- Specialty: Anesthesia

= Postanesthetic shivering =

Shivering after anesthesia

Postanesthetic shivering (PAS) is shivering after anesthesia. Postanesthetic shivering is one of the leading causes of discomfort in patients recovering from general anesthesia. It usually results due to the anesthetic inhibiting the body's thermoregulatory capability, although cutaneous vasodilation (triggered by post-operative pain) may also be a causative factor.

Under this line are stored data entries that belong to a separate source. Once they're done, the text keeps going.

(** * Billing scanner (eodhp-data-transfer-events): a shallow embedding

    This development embeds the billing scanner of [src/billing_scanner]:
    the log-line parser and per-file aggregation of [scanner.py], the egress
    classifier of [subnettree.py], the scan state of [state.py], the download
    helper of [s3_utils.py] and the run loop of [BillingScanner.run].

    Python exceptions are modelled by the result type [pyres]; the collaborators
    the code calls but does not define (the object store, the message
    producer, [uuid.uuid5], [datetime.fromisoformat], the JSON decoder and the
    address parser of [SubnetTree]) are arguments of the definitions, so that
    every theorem holds for every behaviour of them unless it says otherwise. *)

From Stdlib Require Import String Ascii ZArith List Bool Lia.
From Stdlib Require OrderedTypeEx.
Set Warnings "-register-all".
Import ListNotations.
Open Scope Z_scope.
Open Scope list_scope.

Infix "+++" := String.append (at level 60, right associativity).

(** ** Python runtime: exceptions, strings, JSON values *)

Module Py.

(** The exceptions raised on the paths modelled here. *)
Inductive exn :=
| ValueError | IndexError | AttributeError | TypeError | KeyError
| OSError | PublishError | OverflowError
| Exception (** a bare [raise Exception(...)] *).

(** A Python computation: a value, or an exception propagating. *)
Inductive pyres (A : Type) : Type :=
| Ok (a : A)
| Raise (e : exn).
Arguments Ok {A} a.
Arguments Raise {A} e.

Definition bind {A B} (m : pyres A) (f : A -> pyres B) : pyres B :=
  match m with
  | Ok a => f a
  | Raise e => Raise e
  end.

Notation "x <- m ;; k" := (bind m (fun x => k))
  (at level 61, m at next level, right associativity).

Definition of_option {A} (e : exn) (o : option A) : pyres A :=
  match o with Some a => Ok a | None => Raise e end.

(** Character classes.  [str.isspace] on the ASCII range: tab, line feed,
    vertical tab, form feed, carriage return, the separators 0x1c-0x1f and
    space. *)
Definition code (c : ascii) : nat := nat_of_ascii c.

Definition is_space (c : ascii) : bool :=
  let n := code c in
  (((9 <=? n) && (n <=? 13)) || ((28 <=? n) && (n <=? 32)))%nat.

(** Line boundaries of [str.splitlines] on the ASCII range. *)
Definition is_linebreak (c : ascii) : bool :=
  let n := code c in
  ((10 <=? n) && (n <=? 13))%nat || ((28 <=? n) && (n <=? 30))%nat.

First-line treatment consists of warming the patient; more persistent/severe cases may be treated with medications such as tramadol, pethidine, clonidine, and nefopam, which work by reducing the shivering threshold temperature and reducing the patient's level of discomfort. As these medications may react and/or synergize with the anesthetic agents employed during the surgery, their use is generally avoided when possible. The anesthetic ketamine can also be used to manage postanesthetic shivering.

==Grading==
The intensity of PAS may be graded using the scale described by Crossley and Mahajan:
0 = no shivering;
1 = no visible muscle activity but piloerection, peripheral vasoconstriction, or both are present (other causes excluded);
2 = muscular activity in only one muscle group;
3 = moderate muscular activity in more than one muscle group but no generalized shaking;
4 = violent muscular activity that involves the whole body.